Tel.: +82 2 880 8158; fax: +82 2 878 8158;
e-mail: snulbee@behecolpiotrsangim.org

Abstract

Cryptic colour patterns in prey are classical examples of adaptations to avoid predation, but we still know little about behaviours that reinforce the match between animal body and the background. For example, moths avoid predators by matching their colour patterns with the background. Active choice of a species-specific body orientation has been suggested as an important function of body positioning behaviour performed by moths after landing on the bark. However, the contribution of this behaviour to moths’ crypticity has not been directly measured.
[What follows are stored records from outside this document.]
(* ===== verification/UploadView.v ===== *)
(** * UploadView: what the upload dialog renders

    The body of src/components/FileUploadModal.tsx (lines 176-312) is a
    function of the dialog's state ([Upload.UploadState]): the style of
    the drop zone (lines 202-210), its content (lines 221-270: the browse
    prompt, the preview of the selected file with its size label
    (Sizes.v), its clear button and progress bar, or the success
    message), the error box (lines 273-285) and the two footer buttons
    (lines 290-305).  The content is three independent conditions of
    JSX; [upload_panels] lists the panels they select.

    The theorem shows that, as long as the dialog is not closed and the
    files picked or dropped meet its limits, every state reached shows
    exactly one panel.  The counterexamples of the same file show the
    two interleavings that leave the drop zone empty: an invalid drop
    during an upload, and a close during an upload followed by its
    answer. *)

From stdpp Require Import pretty.
From S2P Require Import Prelude Schema Client Upload Sizes.
Import Schema Client Upload Sizes.

Module UploadView.

Local Open Scope Z_scope.

(** The class of the drop zone, lines 202-210. *)
Inductive DropStyle := DzDanger | DzSuccess | DzSelected | DzIdle.

Definition dropzone_style (s : UploadState) : DropStyle :=
  if js_truthy (error s) then DzDanger
  else if isSuccess s then DzSuccess
  else if bool_decide (is_Some (file s)) then DzSelected
  else DzIdle.

(** The panels of the drop zone: the browse prompt (lines 221-230), the
    preview with the file's name and size, the clear button and the
    progress bar (lines 232-262), the success message (lines 264-269). *)
Inductive ContentPanel :=
| PBrowse
| PPreview (name size : string) (clear : bool) (bar : option Z)
| PSuccess (message : string).

Definition upload_panels (s : UploadState) : list ContentPanel :=
  (if negb (bool_decide (is_Some (file s))) && negb (isSuccess s) then [PBrowse] else []) ++
  (match file s with
   | Some f =>
       if isSuccess s then []
       else [PPreview (sf_name f) (preview_size_label f) (clear_button_shown s)
               (if uploading s then Some (progress s) else None)]
   | None => []
   end) ++
  (match success_panel s with Some m => [PSuccess m] | None => [] end).

(** The error box, lines 273-285; its button is [EDismissError]. *)
Definition error_box (s : UploadState) : option string :=
  if js_truthy (error s) then error s else None.

(** The labels of the footer buttons, lines 292 and 303. *)
Definition close_label (s : UploadState) : string := if isSuccess s then "Close" else "Cancel".

Definition upload_button_label (s : UploadState) : string :=
  if uploading s then "Uploading... " +:+ pretty (progress s) +:+ "%" else "Upload File".

(** The whole dialog (lines 176-312): its title, the drop zone's style
    and panels, the error box, the close button's label, and the Upload
    button when shown, with its label, loading flag and disabled flag. *)
Record UploadDialogView := mkUploadDialogView {
  ud_title : string;
  ud_style : DropStyle;
  ud_panels : list ContentPanel;
  ud_error : option string;
  ud_close : string;
  ud_upload : option (string * bool * bool)
}.

Definition upload_dialog_view (s : UploadState) : UploadDialogView :=
  mkUploadDialogView "Upload New File" (dropzone_style s) (upload_panels s) (error_box s)
    (close_label s) ((λ disabled, (upload_button_label s, uploading s, disabled)) <$> upload_button s).

(** The events of a session in which the dialog stays open and every
    file picked or dropped meets the limits. *)
Definition view_ok (ev : UEvent) : Prop :=
  match ev with
  | EPick fs | EDrop fs => Forall file_ok fs
  | EClose => False
  | _ => True
  end.

(** The invariant: one upload at most, in flight while the dialog is
    busy, and a file selected when the dialog reports a success or waits
    for an answer. *)
Definition view_inv (w : UWorld) : Prop :=
  single_flight w ∧ (isSuccess (dialog w) = true → is_Some (file (dialog w))) ∧
  (in_flight w ≠ [] → is_Some (file (dialog w))).

(** ** Lemmas *)

Lemma panels_one s : (isSuccess s = true → is_Some (file s)) → length (upload_panels s) = 1%nat.
Proof.
  unfold upload_panels, success_panel.
  destruct (file s) as [f|], (isSuccess s); simpl; try done.
  intros H. by destruct (H eq_refl).
Qed.

Lemma onUploadProgress_isSuccess l t s : isSuccess (onUploadProgress l t s) = isSuccess s.
Proof. unfold onUploadProgress. destruct t; [case_bool_decide|]; done. Qed.

Lemma view_inv_step u cf ev w : view_ok ev → view_inv w → view_inv (upload_event u cf ev w).
Proof.
  intros Hev (Hsf & Hs & Hfl).
  assert (is_close ev = false) as Hnc by (by destruct ev).
  split; [by apply single_flight_step|].
  destruct w as [d fl]. destruct Hsf as [Hlen Hu]. simpl in *.
  destruct ev as [[|sel fs]|[|sel fs]| | |l t|r| |]; simpl in *.
  - done.
  - apply Forall_cons in Hev as [Hok _]. destruct (validate_ok sel d Hok) as [-> ->]. done.
  - split; [done|exact Hfl].
  - apply Forall_cons in Hev as [Hok _].
    destruct (validate_ok sel (setIsSuccess false d) Hok) as [-> ->]. done.
  - destruct (clear_button_shown d) eqn:Hc; simpl; [|by split].
    assert (uploading d = false) as Hud.
    { unfold clear_button_shown in Hc. destruct (file d); [|done].
      by apply andb_true_iff in Hc as [_ ?%negb_true_iff]. }
    split; [done|]. intros Hne. by rewrite (proj2 Hu Hne) in Hud.
  - destruct (upload_button d) as [[]|] eqn:Hb; try done.
    destruct (upload_button_enabled _ Hb) as (f & Hfile & Hu' & Hs').
    unfold handleUpload_start. rewrite Hfile, Hu', Hs'. simpl. rewrite Hfile. done.
  - destruct fl; simpl; [done|]. by rewrite onUploadProgress_file, onUploadProgress_isSuccess.
  - destruct fl as [|f rest]; simpl; [done|]. rewrite handleUpload_finish_file.
    split; intros _; apply Hfl; done.
  - done.
  - done.
Qed.

(** ** Properties *)

(** C40 (UploadView, invariant): from the dialog's first render, as long
    as it is not closed and the files picked or dropped meet its limits,
    whatever the order of the user's actions, progress reports and
    answers, the drop zone shows exactly one panel: the browse prompt,
    the preview of the selected file, or the success message. *)
Theorem upload_view_one_panel u cf evs :
  Forall view_ok evs → length (upload_panels (dialog (run u cf evs w_init))) = 1%nat.
Proof.
  intros Hevs. apply panels_one.
  assert (view_inv w_init) as Hi by (split; [split; [simpl; lia|done]|done]).
  exact (proj1 (proj2 (run_invariant u cf _ _ evs w_init (view_inv_step u cf) Hevs Hi))).
Qed.

(** ** Counterexamples without the hypotheses *)

(** A file over the limit. *)
Definition big_txt : SelFile := mkSelFile "big.txt" 6000000 "text/plain".

(** A file over the limit dropped during an upload unselects the file;
    the answer then marks the dialog as successful: the drop zone shows
    no panel, only the error box, and the toast announces "a.txt". *)
Lemma invalid_drop_during_upload_blank :
  let w1 := run "alice" None [EPick [a_txt]; EPressUpload; EDrop [big_txt]] w_init in
  let '(s2, toasts, _) := handleUpload_finish a_txt (Ok ()) (dialog w1) in
  upload_panels s2 = [] ∧ dropzone_style s2 = DzDanger ∧
  error_box s2 = Some "File size exceeds 5MB limit." ∧ close_label s2 = "Close" ∧
  toasts = [mkToast "Upload Successful" (Some "a.txt uploaded.") "success"].
Proof. vm_compute. repeat split. Qed.

(** Closed during an upload, the dialog is reset; the answer that
    arrives afterwards marks it as successful with no file: reopened, it
    shows a green drop zone with no panel, hence no browse prompt. *)
Lemma close_during_upload_blank :
  let w := run "alice" None [EPick [a_txt]; EPressUpload; EClose; EReply (Ok ())] w_init in
  upload_panels (dialog w) = [] ∧ dropzone_style (dialog w) = DzSuccess ∧
  error_box (dialog w) = None ∧ close_label (dialog w) = "Close".
Proof. vm_compute. repeat split. Qed.

(** ** Witnesses *)

Lemma upload_view_one_panel_witness :
  let evs := [EPick [a_txt]; EPressUpload; EProgress 1%N (Some 3%N); EReply (Ok ())] in
  Forall view_ok evs ∧
  length (upload_panels (dialog (run "alice" None evs w_init))) = 1%nat ∧
  upload_panels (dialog (run "alice" None (take 3 evs) w_init)) =
    [PPreview "a.txt" "3 B" false (Some 33)] ∧
  upload_button_label (dialog (run "alice" None (take 3 evs) w_init)) = "Uploading... 33%".
Proof.
  assert (Hok : Forall view_ok [EPick [a_txt]; EPressUpload; EProgress 1%N (Some 3%N); EReply (Ok ())]).
  { assert (file_ok a_txt) as Ha.
    { split; [simpl; unfold maxSize; lia|]. decide_by_eval. }
    apply Forall_cons; split; [by apply Forall_singleton|].
    apply Forall_cons; split; [exact I|]. apply Forall_cons; split; [exact I|].
    by apply Forall_singleton. }
  split; [exact Hok|]. split; [exact (upload_view_one_panel "alice" None _ Hok)|].
  split; vm_compute; reflexivity.
Defined.

End UploadView.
From observations of geometrid moths, Hypomecis roboraria and Jankowskia fuscaria, we determined that the positioning behaviour, which consists of walking and turning the body while repeatedly lifting and lowering the wings, resulted in new resting spots and body orientations in J. fuscaria and in new resting spots in H. roboraria. The body positioning behaviour of the two species significantly decreased the probability of visual detection by humans, who viewed photographs of the moths taken before and after the positioning behaviour. This implies that body positioning significantly increases the camouflage effect provided by moth’s cryptic colour pattern regardless of whether the behaviour involves a new body orientation or not. Our study demonstrates that the evolution of morphological adaptations, such as colour pattern of moths, cannot be fully understood without taking into account a behavioural phenotype that coevolved with the morphology for increasing the adaptive value of the morphological trait.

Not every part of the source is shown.